═══ INPUT MATERIAL ═══

Definition processMattermostMetric (w : t) : result t :=
  do mp <- Metric.getMetricPath (attrs w) ;;
  let split := split dot mp in
  if 2 <? length split then
    do a <- getitem split 0 ;;
    do b <- (if String.eqb a "teamdetails" then Ok true
          else do c <- getitem split 0 ;; Ok (String.eqb c "channeldetails")) ;;
    do w <- (if b : bool then
            do team <- getitem split 1 ;;
            Ok (remove_segment team (set_tag "team" team w))
          else Ok w) ;;
    do a <- getitem split 0 ;;
    do w <- (if String.eqb a "channeldetails" then
            do channel <- getitem split 2 ;;
            Ok (remove_segment channel (set_tag "channel" channel w))
          else Ok w) ;;
    do a <- getitem split 0 ;;
    if String.eqb a "userdetails" then
      do user <- getitem split 1 ;;
      do team <- getitem split 2 ;;
      do channel <- getitem split 3 ;;
      let w := set_tag "user" user w in
      let w := set_tag "team" team w in
      let w := set_tag "channel" channel w in
      let w := remove_segment user w in
      let w := remove_segment team w in
      Ok (remove_segment channel w)
    else Ok w
  else Ok w.

(** The class-level dispatch table. *)
Definition handlers : gmap string (t -> result t) :=
  <["default" := processDefaultMetric]>
  (<["network" := processNetworkMetric]>
  (<["iostat" := processDiskusageMetric]>
  (<["diskspace" := processDiskspaceMetric]>
  (<["mattermost" := processMattermostMetric]>
  (<["haproxy" := processHaProxyMetric]>
  (<["cpu" := processCpuMetric]> ∅)))))).

Definition __init__ (delegate : Metric.t) : result t :=
  let self :=
    Build (Metric.Build (Metric.path delegate) (Metric.value delegate)
             (Metric.host delegate) (Metric.raw_value delegate)
             (Metric.timestamp delegate) (Metric.precision delegate)
             (Metric.ttl delegate) (Metric.metric_type delegate))
          delegate ∅ false None in
  do name <- Metric.getCollectorPath (attrs self) ;;
  do dflt <- (match handlers !! "default" with
           | Some h => Ok h
           | None => Raise (KeyError "default")
           end) ;;
  let handler := default dflt (handlers !! name) in
  handler self.

End Rules.
(** * A shallow embedding of [pretraining/modeling_roberta.py]

    The forward computation of the RoBERTa-style encoder is embedded as
    Rocq functions.  Float tensors are nested lists of rationals computed
    exactly (rounding, infinities and NaN are not represented); integer
    tensors are nested lists of [Z].  The primitives of the tensor runtime
    that have no rational definition (gelu, tanh, softmax, norms, dropout,
    the 4-D reshapes inside attention) are the fields of a [Runtime] record
    over which every definition is parametric.  Python exceptions are the
    [Raise] results of an error monad; dropout threads the state of the
    random generator. *)

From Stdlib Require Import ZArith QArith List String Lia Bool Sorted.
From stdpp Require Import gmap strings list.
Import ListNotations.

Open Scope string_scope.

(** ** Python results *)

Inductive PyError :=
| ValueError | ZeroDivisionError | IndexError | KeyError
| TypeError | AttributeError | RuntimeError | PyException.

(** [Diverge] is the outcome of a loop whose fuel ran out; it is not a
    Python outcome and is shown unreachable for the loops below. *)
Inductive result (A : Type) : Type :=
| Ok (a : A)
| Raise (e : PyError)
| Diverge.
Arguments Ok {A} a.
Arguments Raise {A} e.
Arguments Diverge {A}.

Global Instance result_bind : MBind result := fun A B k c =>
  match c with Ok a => k a | Raise e => Raise e | Diverge => Diverge end.
Global Instance result_ret : MRet result := fun A a => Ok a.
Global Instance result_fmap : FMap result := fun A B f c =>
  match c with Ok a => Ok (f a) | Raise e => Raise e | Diverge => Diverge end.

Fixpoint mapR {A B} (f : A -> result B) (l : list A) : result (list B) :=
  match l with
  | [] => Ok []
  | x :: r => y ← f x; ys ← mapR f r; Ok (y :: ys)
  end.

(** ** Tensors *)

Definition Vec := list Q.
Definition Matrix := list Vec.
(** (batch, seq, hidden) *)
Definition Tensor3 := list (list Vec).
(** (batch, 1, 1, seq): the attention bias built by [RobertaModel.forward] *)
Definition Tensor4 := list (list (list Vec)).

(** A hidden-state tensor before or after [view(-1, H)] / row selection. *)
Inductive Hidden :=
| H3 (t : Tensor3)
| H2 (rows : list Vec).

Definition vec_add (a b : Vec) : Vec := zip_with Qplus a b.
Definition tensor_add (a b : Tensor3) : Tensor3 := zip_with (zip_with vec_add) a b.
Definition tensor_map (f : Q -> Q) (t : Tensor3) : Tensor3 := map (map (map f)) t.

Definition tensor4_map (f : Q -> Q) (t : Tensor4) : Tensor4 := map (map (map (map f))) t.

Definition dot (x y : Vec) : Q := foldr Qplus 0%Q (zip_with Qmult x y).

(** [x.view(-1, x.shape[-1])] *)
Definition view_rows (h : Hidden) : list Vec :=
  match h with H3 t => concat t | H2 rows => rows end.

(** [rows[idx]] and [torch.index_select(rows, 0, idx)] for an index tensor
    of positions: a position past the end raises. *)
Definition index_select {A} (rows : list A) (idx : list nat) : result (list A) :=
  mapR (fun i => match rows !! i with Some r => Ok r | None => Raise IndexError end) idx.

(** [int(q)]: truncation toward zero. *)
Definition py_int (q : Q) : Z := Z.quot (Qnum q) (Zpos (Qden q)).

(** [a % b] on Python integers. *)
Definition py_mod (a b : Z) : result Z :=
  if (b =? 0)%Z then Raise ZeroDivisionError else Ok (a mod b)%Z.

(** [s in t] on Python strings: [s] occurs in [t] as a substring. *)
Fixpoint str_in (s t : string) : bool :=
  String.prefix s t ||
  match t with
  | EmptyString => false
  | String _ t' => str_in s t'
  end.

(** Elementwise binary operation with the broadcasting rule of two 1-D
    tensors: equal sizes, or one of them of size 1. *)
Definition broadcast2 (f : Q -> Q -> Q) (a b : Vec) : result Vec :=
  if (length a =? length b)%nat then Ok (zip_with f a b)
  else match a, b with
       | [x], _ => Ok (map (f x) b)
       | _, [y] => Ok (map (fun x => f x y) a)
       | _, _ => Raise RuntimeError
       end.

(** [torch.split(x, [a, b], dim=-1)] on one row. *)
Definition torch_split2 (x : Vec) (a b : Z) : result (Vec * Vec) :=
  if (a <? 0)%Z || (b <? 0)%Z || negb (Z.of_nat (length x) =? a + b)%Z
  then Raise RuntimeError
  else Ok (take (Z.to_nat a) x, drop (Z.to_nat a) x).

(** ** The tensor runtime *)

Record Runtime := {
  F_gelu : Q -> Q;
  F_tanh : Q -> Q;
  torch_sigmoid : Q -> Q;
  (** [math.sqrt(n)] *)
  math_sqrt : Z -> Q;
  (** [n ** (-1.0 / 2)] for [n <> 0] *)
  pow_neg_half : Z -> Q;
  (** [x.norm(2, dim=-1, keepdim=True)] on one row *)
  vector_norm : Vec -> Q;
  (** [torch.nn.LayerNorm] with the given weight, bias and eps, on one row *)
  F_layer_norm : Vec -> Vec -> Q -> Vec -> Vec;
  (** the value of [CrossEntropyLoss(ignore_index)(logits, target)] on
      targets that are classes or [ignore_index] *)
  F_cross_entropy : Z -> list Vec -> list Z -> Q;
  (** [torch.bmm(a.float(), b.float())] *)
  torch_bmm : Tensor3 -> Tensor3 -> Tensor3;
  (** state of the random generator, and [nn.Dropout(p)] *)
  RNG : Type;
  F_dropout : Q -> Tensor3 -> RNG -> Tensor3 * RNG;
  (** (batch, heads, seq, seq) and (batch, heads, seq, head_size) tensors *)
  T4 : Type;
  (** [x.view(.., heads, head_size).permute(0, 2, 1, 3)] *)
  view_permute_0213 : Z -> Z -> Tensor3 -> T4;
  (** [x.view(.., heads, head_size).permute(0, 2, 3, 1)] *)
  view_permute_0231 : Z -> Z -> Tensor3 -> T4;
  torch_matmul : T4 -> T4 -> T4;
  t4_div : T4 -> Q -> T4;
  t4_add : T4 -> Tensor4 -> T4;
  nn_Softmax : T4 -> T4;
  F_dropout4 : Q -> T4 -> RNG -> T4 * RNG;
  (** [x.permute(0, 2, 1, 3).contiguous().view(.., all_head_size)] *)
  permute_view : Z -> T4 -> Tensor3;
}.

(** Computations that draw from the random generator and may raise. *)
Definition M (rt : Runtime) (A : Type) : Type := RNG rt -> result (A * RNG rt).

Global Instance M_bind rt : MBind (M rt) := fun A B k c s =>
  match c s with
  | Ok (a, s') => k a s'
  | Raise e => Raise e
  | Diverge => Diverge
  end.
Global Instance M_ret rt : MRet (M rt) := fun A a s => Ok (a, s).

Definition liftR {rt A} (r : result A) : M rt A := fun s =>
  match r with Ok a => Ok (a, s) | Raise e => Raise e | Diverge => Diverge end.
Definition liftS {rt A} (f : RNG rt -> A * RNG rt) : M rt A := fun s => Ok (f s).

(** ** Configuration *)

(** The attributes read by the modelled code.  [dyn_attrs] holds the
    boolean attributes that were set on the object by keyword, by name:
    [hasattr] and attribute access on them are lookups by that name. *)
Record RobertaConfig := {
  vocab_size : Z;
  hidden_size : Z;
  num_attention_heads : Z;
  max_position_embeddings : Z;
  type_vocab_size : Z;
  hidden_dropout_prob : Q;
  attention_probs_dropout_prob : Q;
  useLN : bool;
  encoder_ln_mode : string;
  layer_norm_type : string;
  sparse_mask_prediction : bool;
  dyn_attrs : gmap string bool;
}.
(** X12: a run that returns has logged the completion record once, as its
    last event. *)
Theorem completion_record_is_last (w : W) b :
  result (main w) = Ok b ->
  exists t, trace (main w) = t ++ [Log INFO Completed] /\
            ~ In (Log INFO Completed) t.
Proof.
  assert (ends_with_completion (W:=W) main) as H.
  { unfold main, setup_logging.
    apply ends_with_completion_bind; [apply load_config_not_completed|intros config].
    do 9 last_step.
    apply ends_with_completion_bind;
      [apply emits_get_organizations; intros; unfold not_completed; discriminate
      |intros organizations].
    do 7 last_step.
    apply ends_with_completion_bind;
      [apply emits_for_each; intros; apply not_completed_main_org|intros _].
    intros w' b' _. exists []. split; [reflexivity|constructor]. }
  intros Hr. destruct (H w b Hr) as (t & Ht & Hall). exists t. split; [assumption|].
  intros Hin. rewrite Forall_forall in Hall. now apply (Hall _ Hin).
Qed.

Lemma In_calls_of c t : In c (calls_of t) -> In (Called c) t.
Proof.
  induction t as [|[lvl m|c'] t IH]; simpl; auto.
  intros [->|H]; auto.
Qed.

Ltac client_leaf :=
  solve [repeat emits_step; intros ? ? Heq; discriminate Heq].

═══

Among the entries, how many lines include the word "auto"? Answer with a single number and nothing further.

REPLY TO THE EXERCISE » 2